Popeye Village, Malta: It took eight tons of nails and two thousand gallons of paint to create Sweet Haven Village, the fictional seafaring community featured in the 1980 musical Popeye, starring Robin Williams. The Malta destination, now known as Popeye Village, brings the movie to life. Visit Popeye in his cabin, interact with other movie characters or jump on water trampolines. Park admission is approximately $15.
Twisters, New Mexico: Whole tours revolve around visiting the sites of popular TV shows like The Sopranos, Sex in the City, and The Walking Dead, but you don’t need a guide to find Twisters, the Albuquerque burger joint that was transformed into Los Pollos Hermanos for Breaking Bad. Get your photograph with the Los Pollos Hermanos logo inside the restaurant, then drive by Walter White’s car wash (Octopus Car Wash) or even his house at 3828 Piermont Dr. N.E. The Albuquerque Trolley Co. offers a Breaking Bad tour ($65) if you want to see even more locations.
Malibu Creek State Park, California: Both the 1970 movie and the subsequent TV series M*A*S*H were filmed on what used to be the old 20th Century Fox ranch, now part of Malibu Creek State Park. Getting to the filming site requires a 4.75-mile roundtrip hike, and don’t expect much when you do arrive, just a few burned out and rusted military vehicles and the outpost’s helipad. Park officials have partially restored the set, though, making it easier to see where the tents and buildings were located during the show.
Encore, encore! Here are a few other movie sets worth exploring...
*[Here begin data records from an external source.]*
(** Property X21.  POST /api/alerts always answers, with 201, 400, 409 or
    500, and never touches the triggered alerts.  Unless it answers 201 the
    database is unchanged.  When it answers 201 exactly one alert was added,
    the one returned: its symbol is the normalised symbol of the request and
    well formed, its target price that of the request and positive, it is
    active, and no active alert with the same symbol, price and condition
    existed before. *)
Theorem POST_creates_one_alert_or_nothing env body db :
  let run := POST env body db in
  exists r,
    result_of run = Resolved r
    /\ In (status r) [201; 400; 409; 500]
    /\ triggered_alerts (state_of run) = triggered_alerts db
    /\ (status r <> 201 -> state_of run = db /\ data r = None /\ success r = false)
    /\ (status r = 201 ->
        exists form a,
          body = Ok (Some form) /\ data r = Some a
          /\ alerts (state_of run) = (alerts db ++ [a])%list
          /\ alert_symbol a = normalizeSymbol (form_symbol form)
          /\ isValidStockSymbol (alert_symbol a) = true
          /\ targetPrice a = form_targetPrice form
          /\ (0 < targetPrice a)%Q
          /\ condition a = form_condition form
          /\ isActive a = true
          /\ findFirst (alert_symbol a) (targetPrice a) (condition a) db = None).
Proof.
  intros run. subst run. rewrite POST_run. unfold result_of, state_of.
  destruct body as [b|e].
  2:{ eexists. split; [reflexivity|]. cbn. split; [auto|]. split; [done|].
      split; [done|discriminate]. }
  destruct (createAlertSchema b) as [form|] eqn:Hschema.
  2:{ eexists. split; [reflexivity|]. cbn. split; [auto|]. split; [done|].
      split; [done|discriminate]. }
  apply createAlertSchema_Some in Hschema as (-> & Hsym & Hpos).
  cbn zeta. destruct (isValidStockSymbol _) eqn:Hvalid.
  2:{ eexists. split; [reflexivity|]. cbn. split; [auto|]. split; [done|].
      split; [done|discriminate]. }
  destruct (find_reply env) as [u|e].
  2:{ eexists. split; [reflexivity|]. cbn. split; [auto 6|]. split; [done|].
      split; [done|discriminate]. }
  destruct (findFirst _ _ _ db) as [a|] eqn:Hfind.
  { eexists. split; [reflexivity|]. cbn. split; [auto|]. split; [done|].
    split; [done|discriminate]. }
  destruct (write_reply env) as [u'|e].
  2:{ eexists. split; [reflexivity|]. cbn. split; [auto 6|]. split; [done|].
      split; [done|discriminate]. }
  eexists. split; [reflexivity|]. cbn [fst snd status data success triggered_alerts alerts].
  split; [simpl; auto|]. split; [done|]. split; [done|]. intros _.
  exists form, (created env (normalizeSymbol (form_symbol form)) (form_targetPrice form)
                  (form_condition form)).
  cbn. done.
Qed.


End AlertCreation.

Section AlertCreationWitness.
Import AlertsRoute AlertsApi Reference Examples MoreExamples.

End AlertCreationWitness.

Section AlertUpdate.
Import AlertsRoute AlertsApi Reference Examples MoreExamples.

Lemma updateAlertSchema_Some b form :
  updateAlertSchema b = Some form ->
  b = Some form
  /\ (forall s, update_symbol form = Some s -> PricesRoute.symbolSchema s = true)
  /\ (forall p, update_targetPrice form = Some p -> (0 < p)%Q).
Proof.
  unfold updateAlertSchema. destruct b as [f|]; [|discriminate].
  destruct (update_symbol f) as [s|] eqn:Hs;
    destruct (update_targetPrice f) as [p|] eqn:Hp; cbn [andb].
  - destruct (PricesRoute.symbolSchema s) eqn:Hss; [|discriminate]. cbn [andb].
    destruct (Qle_bool p 0) eqn:Hle; [discriminate|]. intros [= <-].
    rewrite Hs, Hp. split; [done|]. split; [by intros ? [= <-]|].
    intros ? [= <-]. apply Qnot_le_lt. rewrite <- Qle_bool_iff, Hle. discriminate.
  - destruct (PricesRoute.symbolSchema s) eqn:Hss; [|discriminate]. cbn [andb].
    intros [= <-]. rewrite Hs, Hp. split; [done|]. split; [by intros ? [= <-]|discriminate].
  - destruct (Qle_bool p 0) eqn:Hle; [discriminate|]. intros [= <-].
    rewrite Hs, Hp. split; [done|]. split; [discriminate|].
    intros ? [= <-]. apply Qnot_le_lt. rewrite <- Qle_bool_iff, Hle. discriminate.
  - intros [= <-]. rewrite Hs, Hp. split; [done|]. split; discriminate.
Qed.

Lemma symbolSchema_truthy s : PricesRoute.symbolSchema s = true -> JsString.truthy s = true.
Proof. by destruct s. Qed.

Lemma PUT_run env body db :
  PUT env body db
  = match body with
    | Fails e => (Resolved (failure 500 (message e) None), db, [])
    | Ok b =>
        match updateAlertSchema b with
        | None => (Resolved (failure 400 "Invalid request data" (Some ValidationIssues)),
                   db, [])
        | Some form =>
            let id := update_id form in
            let updateData := updateDataOf form in
            if match update_symbol updateData with
               | Some K => isValidStockSymbol K
               | None => true
               end
            then
              match find_reply env with
              | Fails e => (Resolved (failure 500 (message e) None), db,
                            [AlertFindUnique id])
              | Ok _ =>
                  match findUnique id db with
                  | None => (Resolved (failure 404 "Alert not found" None), db,
                             [AlertFindUnique id])
                  | Some a =>
                      match write_reply env with
                      | Ok _ =>
                          (Resolved {| status := 200; success := true;
                                       data := Some (updated env updateData a);
                                       api_error := None;
                                       api_message := Some (Text "Alert updated successfully") |},
                           {| alerts := updateRow env updateData (alerts db);
                              triggered_alerts := triggered_alerts db |},
                           [AlertFindUnique id; AlertUpdate updateData])
                      | Fails e =>
                          (Resolved (failure 500
                             (if JsString.includes "P2002" (message e)
                              then "A record with this data already exists"
                              else if JsString.includes "P2025" (message e)
                                   then "Record not found"
                                   else if JsString.includes "P2003" (message e)
                                        then "Foreign key constraint failed"
                                        else "Database operation failed") None),
                           db, [AlertFindUnique id; AlertUpdate updateData])
                      end
                  end
              end
            else (Resolved (failure 400 ("Invalid stock symbol format: "
                                         ++ default "" (update_symbol updateData)) None),
                  db, [])
        end
    end.
Proof.
  unfold PUT, try_catch, request_json.
  destruct body as [b|e]; [|reflexivity].
  unfold bind at 1. unfold ret at 1. cbn [fst snd app].
  destruct (updateAlertSchema b) as [form|] eqn:Hschema; [|reflexivity].
  apply updateAlertSchema_Some in Hschema as (_ & Hsym & _).
  cbn zeta.
  assert (Hdata : match update_symbol form with
                  | Some s => if JsString.truthy s
                              then with_symbol (Some (normalizeSymbol s)) form
                              else form
                  | None => form
                  end = updateDataOf form).
  { unfold updateDataOf. destruct (update_symbol form) as [s|] eqn:Hs.
    - by rewrite (symbolSchema_truthy s (Hsym s eq_refl)).
    - destruct form. simpl in *. by subst. }
  rewrite Hdata.
  assert (Hguard : match update_symbol form with
                   | Some s => JsString.truthy s
                               && negb (isValidStockSymbol (normalizeSymbol s))
                   | None => false
                   end
                   = negb match update_symbol (updateDataOf form) with
                          | Some K => isValidStockSymbol K
                          | None => true
                          end).
  { unfold updateDataOf. cbn. destruct (update_symbol form) as [s|] eqn:Hs; [|done].
    cbn. by rewrite (symbolSchema_truthy s (Hsym s eq_refl)). }
  rewrite Hguard.
  destruct (match update_symbol (updateDataOf form) with
            | Some K => isValidStockSymbol K | None => true end); cbn [negb];
    [|reflexivity].
  unfold bind at 1, prisma_alert_findUnique, bind, emit. cbn [fst snd app].
  destruct (find_reply env) as [u|e]; [|reflexivity]. cbn [fst snd app].
  change (update_id (updateDataOf form)) with (update_id form).
  destruct (findUnique (update_id form) db) as [a|] eqn:Hfind; [|reflexivity].
  unfold DbLib.withDbErrorHandling, try_catch, prisma_alert_update, bind, emit, ret, throw.
  cbn [fst snd app].
  destruct (write_reply env) as [u'|e]; cbn [fst snd app].
  - change (update_id (updateDataOf form)) with (update_id form). by rewrite Hfind.
  - destruct (JsString.includes "P2002" (message e)); [reflexivity|].
    destruct (JsString.includes "P2025" (message e)); [reflexivity|].
    destruct (JsString.includes "P2003" (message e)); reflexivity.
Qed.
(** * nfs-rest-gateway: the volume lifecycle manager

    A shallow embedding of [gateway.go] (handlers [createVolume], [getVolume],
    [deleteVolume], the export projector [exportfs] / [unexport] / [cmd],
    [Reload] and [Shutdown]).

    The program talks to four collaborators whose code is not part of the
    repository: the bolt record store, the filesystem, the [exportfs] binary
    and [encoding/json].  Their state is kept in an explicit [World]; which of
    their calls fail, and how, is read from an [Env] of outcome functions, so
    that every theorem holds whatever the collaborators answer. *)

From Stdlib Require Import String Ascii List Bool Arith Lia.
Import ListNotations.
Open Scope string_scope.

(* ================================================================== *)
(** ** Go values *)

(** A non-nil Go [error]: its message and whether [os.IsNotExist] holds of
    it.  The nil error is [None]. *)
Record error : Type := mkError { Error : string; IsNotExist : bool }.

(** [errors.Wrap] of github.com/pkg/errors: nil stays nil, otherwise the
    message is put in front of the cause.  A wrapped error is not recognised
    by [os.IsNotExist]. *)
Definition Wrap (err : option error) (message : string) : option error :=
  match err with
  | None => None
  | Some e => Some (mkError (message ++ ": " ++ Error e) false)
  end.

Record nfsExport : Type := mkExport
  { Path : string; Hosts : list string; Options : string }.

Record volume : Type := mkVolume { Name : string; Export : nfsExport }.

Record CreateRequest : Type := mkCreateRequest
  { req_Hosts : list string; req_Options : string }.

Record CreateResponse : Type := mkCreateResponse
  { cresp_Name : string; cresp_Path : string }.

Record GetResponse : Type := mkGetResponse
  { gresp_Name : string; gresp_Path : string }.

(** What a handler reads of an [*http.Request]. *)
Record Request : Type := mkRequest
  { ParseForm : option error;      (* r.ParseForm() *)
    query_name : string;           (* r.URL.Query().Get("name") *)
    vars_name : string;            (* mux.Vars(r)["name"] *)
    Body : string }.

(** What a handler leaves in the [http.ResponseWriter]. *)
Record Response : Type := mkResponse { status : nat; body : string }.

Definition StatusOK := 200.
Definition StatusBadRequest := 400.
Definition StatusNotFound := 404.
Definition StatusConflict := 409.
Definition StatusInternalServerError := 500.

(** [http.Error(w, msg, code)] *)
Definition http_Error (msg : string) (code : nat) : Response :=
  mkResponse code (msg ++ String (ascii_of_nat 10) "").

(** [w.Write(b)] on a fresh writer; a handler that writes nothing answers
    [written ""]. *)
Definition written (b : string) : Response := mkResponse StatusOK b.

(** A logrus entry: [WithError(err)], the [WithField] pairs, the message. *)
Record LogEntry : Type := mkLog
  { log_error : error; log_fields : list (string * string); log_msg : string }.

(* ================================================================== *)
(** ** path/filepath (Unix) *)

(** The elements of a path between separators; a path with [n] separators
    has [n+1] elements, some of them empty. *)
Fixpoint elements (path : string) : list string :=
  match path with
  | EmptyString => [""]
  | String c rest =>
      if Ascii.eqb c "/" then "" :: elements rest
      else match elements rest with
           | [] => [String c ""]
           | e :: es => String c e :: es
           end
  end.
(** C7, amended.  For a non-empty image URL and a folder the system
    accepts, when they have to fetch: [download_image] of
    books_data_images.py and [save_image] of test2_image.py write the
    body to the destination with ".part" appended and rename that file
    once the body is whole, so that the destination is either as before
    or holds the whole body, and every file but these two is as before.
    If the request fails, the status is an error, the connection drops
    after any number of chunks (for test2_image.py also if the
    Content-Type is not an image) or the system refuses the ".part"
    path or the destination, they return the empty path and the
    destination is as before; what arrived may stay in the ".part"
    file.  If the body arrives whole with the Content-Type of an image
    and the two paths are accepted, they return the destination, which
    holds the whole body.  [save_image] of images_book_data.py, when
    the request fails or the status is an error at each attempt, writes
    nothing and raises the exception instead of returning the empty
    path. *)
Theorem asset_fetch_atomic (w : world)
    (image_url category upc title referer_url : str)
    (images_log : list test2_image.log_record) :
  truthy image_url = true →
  let dest := books_data_images.dest_of category upc title in
  let rq := {| url := image_url; referer := Some referer_url |} in
  let dest0 := path_join (test2_image.folder_of category)
                 (test2_image.base_name_of upc title ++ test2_image.ext_of L image_url) in
  let rq0 := {| url := image_url;
                referer := if truthy referer_url then Some referer_url else None |} in
  let dest1 := images_book_data.dest_path_of L image_url category upc title in
  let rq1 := {| url := image_url; referer := None |} in
  (refuses L (books_data_images.folder_of category) = false →
   cached_at w dest = false →
   ∃ o w',
     books_data_images.download_image L image_url category upc title referer_url w
     = (Ret o, w')
     ∧ (∀ q, q ≠ dest ++ py ".part" → q ≠ dest → files w' !! q = files w !! q)
     ∧ match net w rq with
       | Reply r =>
           (o = [] ∧ files w' !! dest = files w !! dest
            ∨ o = dest ∧ arrives_whole r = true
              ∧ files w' !! dest = Some (Bytes (concat (chunks r))))
           ∧ (arrives_whole r = false ∨ refuses L (dest ++ py ".part") = true
              ∨ refuses L dest = true → o = [])
           ∧ (arrives_whole r = true → image_type r = true →
              refuses L (dest ++ py ".part") = false → refuses L dest = false →
              o = dest)
       | NetFail _ => o = [] ∧ files w' !! dest = files w !! dest
       end)
  ∧ (refuses L (test2_image.folder_of category) = false →
     cached_at w dest0 = false →
     ∃ o record w',
       test2_image.save_image L image_url category upc title referer_url images_log w
       = (Ret (o, images_log ++ [record]), w')
       ∧ match net w rq0 with
         | NetFail _ => o = [] ∧ files w' = files w
         | Reply r =>
             let final := final_path image_url category upc title r in
             (∀ q, q ≠ final → q ≠ final ++ py ".part" →
                   files w' !! q = files w !! q)
             ∧ if arrives_whole r && image_type r
                  && negb (refuses L (final ++ py ".part"))
                  && negb (refuses L final)
               then o = final
                    ∧ files w' !! final = Some (Bytes (concat (chunks r)))
               else o = [] ∧ files w' !! final = files w !! final
         end)
  ∧ (refuses L (images_book_data.folder_of category) = false →
     refuses L dest1 = false →
     files w !! dest1 = None →
     ∃ o w',
       images_book_data.save_image L image_url category upc title
         (Some referer_url) w = (o, w')
       ∧ match net w rq1 with
         | NetFail e => (∀ s, e ≠ HTTPError s) → o = Raise e ∧ files w' = files w
         | Reply r =>
             if bool_decide (passes r) then
               stream_exn r = None →
               o = Ret dest1
               ∧ files w' !! dest1 = Some (Bytes (concat (chunks r)))
             else
               match net w rq0 with
               | NetFail e => o = Raise e ∧ files w' = files w
               | Reply r' =>
                   ¬ passes r' →
                   o = Raise (HTTPError (status r')) ∧ files w' = files w
               end
         end).
Proof.
  intros Hurl dest rq dest0 rq0 dest1 rq1. split; [|split].
  - intros Hfolder Hc.
    destruct (download_image_cases w image_url category upc title referer_url
                Hurl Hfolder) as (o & w' & Hrun & Hcases).
    fold dest rq in Hcases. rewrite Hc in Hcases.
    destruct Hcases as (_ & _ & Hq & Hcases).
    exists o, w'. split; [exact Hrun|]. split; [exact Hq|].
    unfold arrives_whole. destruct (net w rq) as [e|r].
    + destruct Hcases as [-> ->]. done.
    + change (books_data_images.dest_of category upc title) with dest in Hcases.
      destruct (bool_decide (passes r)); cbn [andb] in *.
      * destruct (refuses L (dest ++ py ".part")) eqn:Htmp; cbn [negb] in Hcases.
        { destruct Hcases as [-> ->]. split; [by left|]. split; [done|].
          by intros _ _ ?. }
        destruct (stream_exn r).
        { destruct Hcases as [-> ?]. split; [by left|]. split; [done|].
          by intros ?. }
        destruct (refuses L dest) eqn:Hdest.
        { destruct Hcases as [-> ?]. split; [by left|]. split; [done|].
          by intros _ _ _ ?. }
        destruct Hcases as [-> ?]. split; [by right|]. split; [|done].
        intros [?|[?|?]]; discriminate.
      * destruct Hcases as [-> ->]. split; [by left|]. split; [done|].
        by intros ?.
  - intros Hfolder Hc. by apply save_image_cases.
  - intros Hfolder Hdest Hnone.
    rewrite images_book_data_save_image_start by done. fold dest1.
    rewrite Hnone, bool_decide_eq_false_2 by (intros [? ?]; discriminate).
    rewrite try_except_HTTPError_run, bind_run.
    destruct (fetch_to_run rq1 dest1 w Hdest) as (w1 & Ht1 & Hn1 & H1).
    fold rq1. destruct (net w rq1) as [e|r] eqn:Hnet1; rewrite ?Hnet1 in H1.
    + destruct H1 as [-> Hf].
      destruct e as [| |s| | | |];
        try (eexists _, _; split; [reflexivity|]; by intros _).
      eexists (fst _), (snd _). split; [apply surjective_pairing|].
      intros He. by destruct (He s).
    + case_bool_decide as Hp.
      * destruct H1 as [-> Hf]. destruct (stream_exn r) as [e|].
        -- eexists (fst _), (snd _). split; [apply surjective_pairing | done].
        -- eexists _, _. split; [reflexivity|]. by intros _.
      * destruct H1 as [-> Hf]. rewrite bind_run.
        assert (Hrq : {| url := image_url;
                         referer := if truthy_opt (Some referer_url)
                                    then Some referer_url else None |} = rq0)
          by reflexivity.
        rewrite Hrq.
        destruct (fetch_to_run rq0 dest1 w1 Hdest) as (w2 & Ht2 & Hn2 & H2).
        rewrite Hn1 in H2. destruct (net w rq0) as [e|r'] eqn:Hnet0;
          rewrite ?Hnet0 in H2.
        -- destruct H2 as [-> Hf2]. eexists _, _. split; [reflexivity|].
           split; [done | congruence].
        -- destruct (passes_dec r') as [Hp'|Hp'].
           { eexists (fst _), (snd _). split; [apply surjective_pairing | done]. }
           rewrite bool_decide_eq_false_2 in H2 by done.
           destruct H2 as [-> Hf2]. eexists _, _. split; [reflexivity|].
           intros _. split; [done | congruence].
Qed.

End Fetchers.

(** An image fetched once: the second call finds it. *)
Lemma asset_fetch_idempotent_witness :
  let call := books_data_images.download_image Fixtures.ascii_extern
                (py "http://x/a.jpg") (py "Poetry")
                (py "a897fe39b1053632") (py "A Light in the Attic")
                (py "http://x/attic") in
  let dest := books_data_images.dest_of (py "Poetry") (py "a897fe39b1053632")
                (py "A Light in the Attic") in
  let w0 := Fixtures.start_world [(py "http://x/a.jpg", Fixtures.image false)] in
  ∃ w1, call w0 = (Ret dest, w1)
    ∧ trace w1 = [Get {| url := py "http://x/a.jpg";
                         referer := Some (py "http://x/attic") |}]
    ∧ call w1 = (Ret dest, w1).
Proof.
  refine (proj2 (proj1 (asset_fetch_idempotent Fixtures.ascii_extern
            (Fixtures.start_world [(py "http://x/a.jpg", Fixtures.image false)])
            (py "http://x/a.jpg") (py "Poetry") (py "a897fe39b1053632")
            (py "A Light in the Attic") (py "http://x/attic") _) _)
          {| status := 200; content_type := Some (py "image/jpeg");
             page := empty_soup; chunks := [[255; 216; 255]; [217]];
             stream_exn := None |} _ _ _ _ _ _ _).
  - reflexivity.
  - reflexivity.
  - vm_compute. reflexivity.
  - reflexivity.
  - reflexivity.
  - vm_compute. reflexivity.
  - left. vm_compute. reflexivity.
  - reflexivity.
  - vm_compute. discriminate.
Defined.

(** A connection that drops: the empty path, and nothing at the
    destination. *)
Lemma asset_fetch_atomic_witness :
  let dest := books_data_images.dest_of (py "Poetry") (py "a897fe39b1053632")
                (py "A Light in the Attic") in
  ∃ w', books_data_images.download_image Fixtures.ascii_extern
          (py "http://x/a.jpg") (py "Poetry")
          (py "a897fe39b1053632") (py "A Light in the Attic") (py "http://x/attic")
          (Fixtures.start_world [(py "http://x/a.jpg", Fixtures.image true)])
        = (Ret [], w')
    ∧ files w' !! dest = None.
Proof.
  destruct (proj1 (asset_fetch_atomic Fixtures.ascii_extern
              (Fixtures.start_world [(py "http://x/a.jpg", Fixtures.image true)])
              (py "http://x/a.jpg") (py "Poetry") (py "a897fe39b1053632")
              (py "A Light in the Attic") (py "http://x/attic") [] eq_refl)
            eq_refl eq_refl)
    as (o & w' & Hrun & _ & Hcases).
  vm_compute in Hcases. destruct Hcases as (Hor & Hfail & _).
  rewrite (Hfail (or_introl eq_refl)) in *.
  exists w'. split; [exact Hrun|].
  destruct Hor as [[_ Hfile]|[_ [Hw _]]]; [exact Hfile | discriminate Hw].
Defined.

(** ** The crawlers *)
Section Crawlers.
Import Fixtures.
Context (L : extern).
Local Abbreviation pod_links := (Vocabulary.pod_links L).
(** X5: Stage 1 builds its prompt before looking at the client, so a
    configuration that lacks one of the six keys of the prompt makes it
    raise [KeyError] for the first missing key (in the order topic, tone,
    mood, theme, main_keyword, target_audience), with or without client,
    although the fallback only uses [main_keyword]. *)
Theorem stage_1_missing_key (config : dict) (client : option llm_client)
    (before after : list str) (k : str) :
  stage_1_keys = before ++ k :: after ->
  Forall (fun k' => is_Some (config !! k')) before ->
  config !! k = None ->
  stage_1_seo_queries config client = Raise (KeyError k).
Proof.
intros Hsplit Hbefore Hk.
assert (stage_1_prompt config = Raise (KeyError k)) as Hprompt.
{ unfold stage_1_prompt. unfold stage_1_keys in Hsplit.
  repeat (destruct before as [|? before];
          [ cbn [app] in Hsplit; injection Hsplit as <- _;
            by rewrite (getitem_None _ _ Hk)
          | cbn [app] in Hsplit; injection Hsplit as <- Hsplit;
            apply Forall_cons in Hbefore as [Hv Hbefore];
            destruct Hv as [? Hv];
            rewrite (getitem_Some _ _ _ Hv); clear Hv; cbn [bind] ]).
  destruct before; discriminate Hsplit. }
unfold stage_1_seo_queries. by rewrite Hprompt.
Qed.

Lemma stage_1_missing_key_witness :
  stage_1_seo_queries (delete (u "mood") stage_1_config) None
  = Raise (KeyError (u "mood")).
Proof.
apply (stage_1_missing_key _ None [u "topic"; u "tone"]
         [u "theme"; u "main_keyword"; u "target_audience"] (u "mood")).
- reflexivity.
- repeat constructor; vm_compute; eauto.
- vm_compute. reflexivity.
Defined.

Lemma split_from_single c s :
  forall skip cur piece,
    c ∉ cur ->
    piece ∈ Str.split_from [c] skip cur s -> c ∉ piece.
Proof.
induction s as [|a s IH]; intros skip cur piece Hcur Hin; simpl in Hin.
- by apply list_elem_of_singleton in Hin as ->.
- destruct skip as [|n]; [|by eapply IH].
  destruct (N.eqb c a) eqn:Ha; simpl in Hin.
  + apply elem_of_cons in Hin as [->|Hin]; [done|].
    eapply IH; [|exact Hin]. apply not_elem_of_nil.
  + eapply IH; [|exact Hin]. apply N.eqb_neq in Ha.
    rewrite not_elem_of_app, list_elem_of_singleton. split; [done|congruence].
Qed.

(** X6: with a client, Stage 1 returns at most five queries, each of them
    a string that is non-empty, without leading or trailing whitespace and
    without line feed; without a client it returns exactly five. *)
Theorem stage_1_queries_shape (config : dict) (client : option llm_client)
    (queries : list pyval) :
  stage_1_seo_queries config client = Ok queries ->
  length queries <= 5
  /\ (client = None -> length queries = 5)
  /\ (forall c, client = Some c ->
        forall q, q ∈ queries ->
        exists text,
          q = VStr text /\ text <> [] /\ trimmed text /\ Char.LF ∉ text).
Proof.
unfold stage_1_seo_queries. intros H.
apply bind_ok in H as (prompt & _ & H).
destruct client as [c|].
- apply bind_ok in H as (response & _ & H). apply Ok_inj in H as <-.
  split; [rewrite length_map, length_take; lia|]. split; [done|].
  intros c' _ q Hq.
  change (map VStr ?l) with (VStr <$> l) in Hq.
  apply list_elem_of_fmap in Hq as (text & -> & Hq). exists text.
  split; [done|].
  apply elem_of_take in Hq as (i & Hq & _).
  apply list_elem_of_lookup_2, list_elem_of_fmap in Hq as (q0 & -> & Hq0).
  apply list_elem_of_filter in Hq0 as [Hne Hq0].
  split; [done|]. split; [apply strip_trimmed|].
  intros Hlf. apply strip_subseteq in Hlf.
  eapply (split_from_single Char.LF); [|exact Hq0|exact Hlf].
  apply not_elem_of_nil.
- apply bind_ok in H as (kw & _ & H). apply Ok_inj in H as <-.
  split; [simpl; lia|]. split; [done|]. intros c Hc. discriminate Hc.
Qed.
#[global] Instance z_ord_laws : OrdLaws Z.
Proof.
  unfold cmp, z_ord. split.
  - intros. apply Z.compare_eq_iff.
  - intros. apply Z.compare_antisym.
  - intros a b c. rewrite !Z.compare_lt_iff. lia.
Qed.

Lemma bytes_cmp_eq a b : bytes_cmp a b = Eq <-> a = b.
Proof.
  revert b; induction a as [|x a IH]; intros [|y b]; simpl; try naive_solver.
  destruct (Z.compare_spec x y) as [Exy|Exy|Exy].
  - rewrite IH. split; [intros ->; by f_equal | by intros [= -> ->]].
  - split; [done | intros [= -> ->]; lia].
  - split; [done | intros [= -> ->]; lia].
Qed.

Lemma bytes_cmp_opp a b : bytes_cmp b a = CompOpp (bytes_cmp a b).
Proof.
  revert b; induction a as [|x a IH]; intros [|y b]; simpl; try done.
  rewrite (Z.compare_antisym x y). destruct (Z.compare x y); simpl; auto.
Qed.

Lemma bytes_cmp_trans a b c :
  bytes_cmp a b = Lt -> bytes_cmp b c = Lt -> bytes_cmp a c = Lt.
Proof.
  revert b c; induction a as [|x a IH]; intros [|y b] [|z c]; simpl; try done.
  destruct (Z.compare_spec x y) as [Exy|Exy|Exy];
    destruct (Z.compare_spec y z) as [Eyz|Eyz|Eyz]; try done; intros.
  - rewrite (proj2 (Z.compare_eq_iff x z)) by lia. eauto.
  - by rewrite (proj2 (Z.compare_lt_iff x z)) by lia.
  - by rewrite (proj2 (Z.compare_lt_iff x z)) by lia.
  - by rewrite (proj2 (Z.compare_lt_iff x z)) by lia.
Qed.

#[global] Instance bytes_ord_laws : OrdLaws (list Z).
Proof.
  split; [apply bytes_cmp_eq | apply bytes_cmp_opp | apply bytes_cmp_trans].
Qed.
Tabernas Desert, Spain: More than 200 movies were filmed outside of Almeria, Spain, during the 1960s and 1970s, including The Good, The Bad and The Ugly. You can see some of the sets with a visit to two theme parks: Oasys Theme Park and Fort Bravo. Oasys ($35) offers daily Western shows, shoot outs, museums and zoo while Fort Bravo ($55), built expressly for the film, has a saloon, jail, shops, bank, church, peasant homes and homestead.
Spectre, Alabama: Constructed for the 2003 Tim Burton movie Big Fish, this town is mostly dilapidated facades at the end of a road lined with fake trees. Call the phone number at the gate to gain access ($3).
Hobbiton, New Zealand: Discover Middle Earth at Hobbiton, the set for the Lord of the Rings trilogy as well as The Hobbit: An Unexpected Journey. A tour through the 12-acre Hobbiton site, located near Matamata, takes you to the Hobbit holes, Green Dragon Inn, mill and other structures created for the movies ($75).